Using Dedalus interactively#
This section descibes some ways you can use Dedalus on Greene interactively. We will go into using is in the terminal, and then get into using it on Jupyter.
In the terminal#
We first use Dedalus in the terminal. In the terminal (compared to using JupyterLab) Dedalus can use multiple cores (but still on a single node[1]) to improve speed. You should use this method is you need to interact with (e.g., debudding) a code that require heavier computation.
Once we are logged into the Greene cluster, cd
into your scratch directory and clone with code we will run, the Rayleigh-Benard convection (2D IVP) example. We clone this from the Dedalus GitHub repo. To avoid downloading a lot of files, we use sparse checkout.
cd $SCRATCH
git clone --depth 1 --filter=blob:none --sparse https://github.com/DedalusProject/dedalus.git
cd dedalus/
git sparse-checkout set examples
cd examples/ivp_2d_rayleigh_benard
Now request a computing node so that we can run some code for testing.
Warning
Do not run CPU heavy jobs in the log-in node.

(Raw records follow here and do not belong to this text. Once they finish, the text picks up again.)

(** X22: the fields of a class schema are the properties and promoted
    parameters among its instance properties, by the text [nameToKS] returns
    for their names ([__proto__] left out); accessors give no field.  A field
    has the lowered type of its property, [Public] or [Protected] for the
    scopes [public] and [protected] and [Private] for any other, and the
    initializer text, unchanged, as default value when there is one.  Of
    several properties with the same key the last one is kept. *)
Theorem class_fields (classes classes' : gmap jsstring ks.Class_)
    (tsClass : SimpleAst.ClassDeclaration.t) (l : list Diagnostic) :
  convertClass SyntaxKindName classes tsClass = (l, Normal classes') ->
  exists cs : ks.Class_,
    classes' = setProperty (classKey tsClass) cs classes
    /\ (forall key : jsstring,
          is_Some (ks.fields cs !! key)
          <-> key <> str "__proto__"
              /\ exists p,
                   In p (SimpleAst.ClassDeclaration.getInstanceProperties
                           tsClass)
                   /\ isFieldMember p = true /\ propertyKey p = key)
    /\ (forall (before after : list SimpleAst.ClassInstancePropertyTypes)
               (p : SimpleAst.ClassInstancePropertyTypes),
          SimpleAst.ClassDeclaration.getInstanceProperties tsClass
          = before ++ p :: after ->
          isFieldMember p = true ->
          Forall (fun q => isFieldMember q = true ->
                           propertyKey q <> propertyKey p) after ->
          propertyKey p <> str "__proto__" ->
          exists field, ks.fields cs !! propertyKey p = Some field
                        /\ fieldEntry p field).
Proof.
  intros H. apply convertClass_members in H as (cs & lf & lm & -> & Hf & _).
  exists cs. split; [reflexivity|]. split.
  - intros key.
    rewrite (keyed_loop_keys convertInstanceProperty isFieldMember propertyKey
               fieldEntry convertInstanceProperty_files
               convertInstanceProperty_skips _ _ _ _ key Hf).
    rewrite lookup_empty. split.
    + intros [[? Hx] | Hr]; [discriminate Hx | exact Hr].
    + intros Hr. right. exact Hr.
  - intros before after p Hsplit Hkeep Hlast Hproto. rewrite Hsplit in Hf.
    destruct (keyed_loop_last convertInstanceProperty isFieldMember
                propertyKey fieldEntry convertInstanceProperty_files
                convertInstanceProperty_skips _ _ _ _ _ _ Hf Hkeep Hlast Hproto)
      as (v & He & Hv).
    exists v. auto.
Qed.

srun --nodes=1 --tasks-per-node=4 --cpus-per-task=1 --time=2:00:00 --mem=4GB --pty /bin/bash
Once we are in, paste the following commands to start the already-made singularity
singularity exec \
--overlay /scratch/work/public/singularity/dedalus-3.0.0a0-openmpi-4.1.2-ubuntu-22.04.1.sqf:ro \
/scratch/work/public/singularity/ubuntu-22.04.1.sif /bin/bash
unset -f which
source /ext3/env.sh
export OMP_NUM_THREADS=1; export NUMEXPR_MAX_THREADS=1
Note
The last command essentially turns off any shared parallelism. This is recommended for Dedalus’s performance since Dedalus does not use hybrid parallelism (see Dedalus documentation on Disable multithreading). We can check they indeed worked by running echo $OMP_NUM_THREADS; echo $NUMEXPR_MAX_THREADS
and we should get 1 1
.
Now we can run the example. Note that we requested 4 cores and are using 4 MPI processes, these two numbers should be the same.

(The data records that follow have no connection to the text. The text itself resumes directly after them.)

(** ** TwoFactorSetupView.put *)

(** The rows a lookup [user=request.user] selects in the profile table. *)
Definition profile_rows (user : User) (db : DB) : list UserProfile :=
  filter (fun p => profile_user p =? user_id user) (db_profiles db).

(** [request.user.profile], the reverse accessor of the one-to-one field *)
Definition user_profile (user : User) : M UserProfile :=
  try_except
    (objects_get db_profiles (fun p => profile_user p =? user_id user))
    (fun e =>
       match e with
       | DoesNotExist => Some (raise RelatedObjectDoesNotExist)
       | _ => None
       end).

Definition set_two_factor_enabled (b : bool) (p : UserProfile) : UserProfile :=
  mkUserProfile (profile_id p) (profile_user p) (bio p) (birthdate p)
                (profile_picture p) b.

(** [profile.save()] *)
Definition UserProfile_save (p : UserProfile) : M unit :=
  fun db =>
    (Return tt,
     set_profiles
       (map (fun r => if profile_id r =? profile_id p then p else r)
            (db_profiles db))
       db).

Definition TwoFactorSetupView_put
    (request_user : User) (verification_code : option string) : M Response :=
  profile <- user_profile request_user ;;
  let code := verification_code in
  verified <- verify_two_factor_code code ;;
  if (verified : bool) then
    UserProfile_save (set_two_factor_enabled true profile) ;;;
    ret (mkResponse HTTP_200_OK
                    (JsonMessage "Two-factor authentication enabled"))
  else
    ret (mkResponse HTTP_400_BAD_REQUEST
                    (JsonError "Invalid verification code")).

End Views.

(** ** Predicates on the store *)

(** Every label belongs to a stored user (the foreign key of [Label]). *)
Definition labels_have_owner (db : DB) : Prop :=
  forall l, In l (db_labels db) ->
            exists u, In u (db_users db) /\ user_id u = label_user l.

(** An email the caller may see: not trashed, and received or sent by the
    caller. *)
Definition visible_to (user : User) (e : Email) : Prop :=
  is_trashed e = false
  /\ (In (user_id user) (recipients e) \/ sender e = user_id user).

(** * The remaining views and helpers of [views.py] *)

(** ** Store invariants the database enforces *)

(** Primary keys identify a row. *)
Definition user_keys_unique (db : DB) : Prop :=
  NoDup (map user_id (db_users db)).

Definition profile_keys_unique (db : DB) : Prop :=
  NoDup (map profile_id (db_profiles db)).

Definition settings_keys_unique (db : DB) : Prop :=
  NoDup (map settings_id (db_settings db)).

(** Foreign keys of the profile and settings tables. *)
Definition profiles_have_owner (db : DB) : Prop :=
  forall p, In p (db_profiles db) ->
            exists u, In u (db_users db) /\ user_id u = profile_user p.

Definition settings_have_owner (db : DB) : Prop :=
  forall s, In s (db_settings db) ->
            exists u, In u (db_users db) /\ user_id u = settings_user s.

(** Keys and references of the account tables are sound. *)
Definition store_consistent (db : DB) : Prop :=
  user_keys_unique db /\ profiles_have_owner db /\ settings_have_owner db
  /\ labels_have_owner db.

(** The one-to-one relation between users and settings rows. *)
Definition one_settings_row_per_user (db : DB) : Prop :=
  forall user, (List.length (settings_rows user db) <= 1)%nat.

(** A row without a session token has no session expiry either. *)
Definition sessions_well_formed (db : DB) : Prop :=
  forall u, In u (db_users db) ->
            session_token u = None -> session_expiry u = None.

(** Two user rows that differ at most in their session columns. *)
Definition same_account (a b : User) : Prop :=
  user_id a = user_id b /\ phone_number a = phone_number b
  /\ password a = password b /\ first_name a = first_name b
  /\ last_name a = last_name b /\ email a = email b.

(** The phone-number test of [validate_phone_number]. *)
Definition phone_rejected (phone : option string) : bool :=
  negb (truthy phone) || (len (or_empty phone) <? 10)
  || (len (or_empty phone) >? 15).

(** Two profile rows that agree on everything but the two-factor flag,
    which the second has whenever the first has it. *)
Definition profile_upgraded (a b : UserProfile) : Prop :=
  profile_id a = profile_id b /\ profile_user a = profile_user b
  /\ bio a = bio b /\ birthdate a = birthdate b
  /\ profile_picture a = profile_picture b
  /\ (two_factor_enabled a = true -> two_factor_enabled b = true).

(** ** Responses of the views below *)

(** A JSON scalar of a request body. *)
Inductive JsonValue :=
| JsonBool (b : bool)
| JsonNumber (n : Z)
| JsonString (s : string).

Inductive Body :=
| BodyPayload (p : Payload)
| BodyDarkMode (v : JsonValue)
| BodyVerificationCode (message code : string).

Record Reply := mkReply {
  reply_status : Z;
  reply_body : Body
}.

(** ** Decimal rendering of an integer, [str(n)] *)

Definition digit_char (d : Z) : ascii := ascii_of_nat (Z.to_nat (48 + d)).

Fixpoint str_digits (fuel : nat) (n : Z) (acc : string) : string :=
  match fuel with
  | O => acc
  | S f =>
      let acc' := String (digit_char (n mod 10)) acc in
      if n / 10 =? 0 then acc' else str_digits f (n / 10) acc'
  end.

Definition str (n : Z) : string :=
  if n <? 0
  then String "-" (str_digits (S (Z.to_nat (Z.log2 (- n)))) (- n) "")
  else str_digits (S (Z.to_nat (Z.log2 n))) n "".

(** [generate_verification_code]: [randint] is the value drawn by
    [random.randint(100000, 999999)]. *)
Definition generate_verification_code (randint : Z) : string := str randint.

(** [BooleanField.to_python], which a save applies to the value assigned to
    a boolean column: booleans, the numbers 1 and 0 and six spellings are
    accepted. *)
Definition BooleanField_to_python (v : JsonValue) : option bool :=
  match v with
  | JsonBool b => Some b
  | JsonNumber n =>
      if n =? 1 then Some true else if n =? 0 then Some false else None
  | JsonString s =>
      if ((s =? "t") || (s =? "True") || (s =? "1"))%string then Some true
      else if ((s =? "f") || (s =? "False") || (s =? "0"))%string
           then Some false
           else None
  end.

mpiexec -n 4 python3 rayleigh_benard.py
We now see the script outputting time-stepping information. And if we look at the CPU usage in the node using, we should see near 100% usage on 4 cores. Satisfying.
How to check CPU usage?
First, ssh
into the compute node you are assigned. This is usually named like cs001
. Then run the command htop -u ${USER}
.
How about dedalus test
?
We did not use the Dedalus provided test python3 -m dedalus test
. This is intentional. The test function does not work consistently with our setup. But obviously, we have a working Singularity given that we can run Dedalus examples.
JupyterLab using Open OnDemand (OOD)#
Sometimes it is convenient to use JupyterLab for code development. Note that for Dedalus, running it in JupyterLab means we can use only one core. This is acceptable if the computation is light. We should only request one core because more will be wasteful.
mipexec
in Jupyter
You can run mipexec
in Jupyter but I think then one should just use the in terminal method.
The instruction on using Open OnDemand (OOD) with Conda/Singularity for Greene is available here. Since we have an already-made Singularity, we can skip most of the steps.
We create a kernel named dedalus3
by copying my files to your home directory.
mkdir -p ~/.local/share/jupyter/kernels
cd ~/.local/share/jupyter/kernels
cp -R /scratch/work/sd3201/dedalus3/dedalus3 ./dedalus3
cd ./dedalus3
ls
#kernel.json logo-32x32.png logo-64x64.png python
#files in the ~/.local/share/jupyter/kernels directory
After this, we can enjoy Dedalus in Jupyter on OOD by following this tutorial.
Warning
Remember to request only one core because we can only use one!
To learn about the details of the files you copied, you could read the python
and kernel.json
files. The Singularity used is mine. For instructions on how to make your own, see the section on buiding your own Singularity.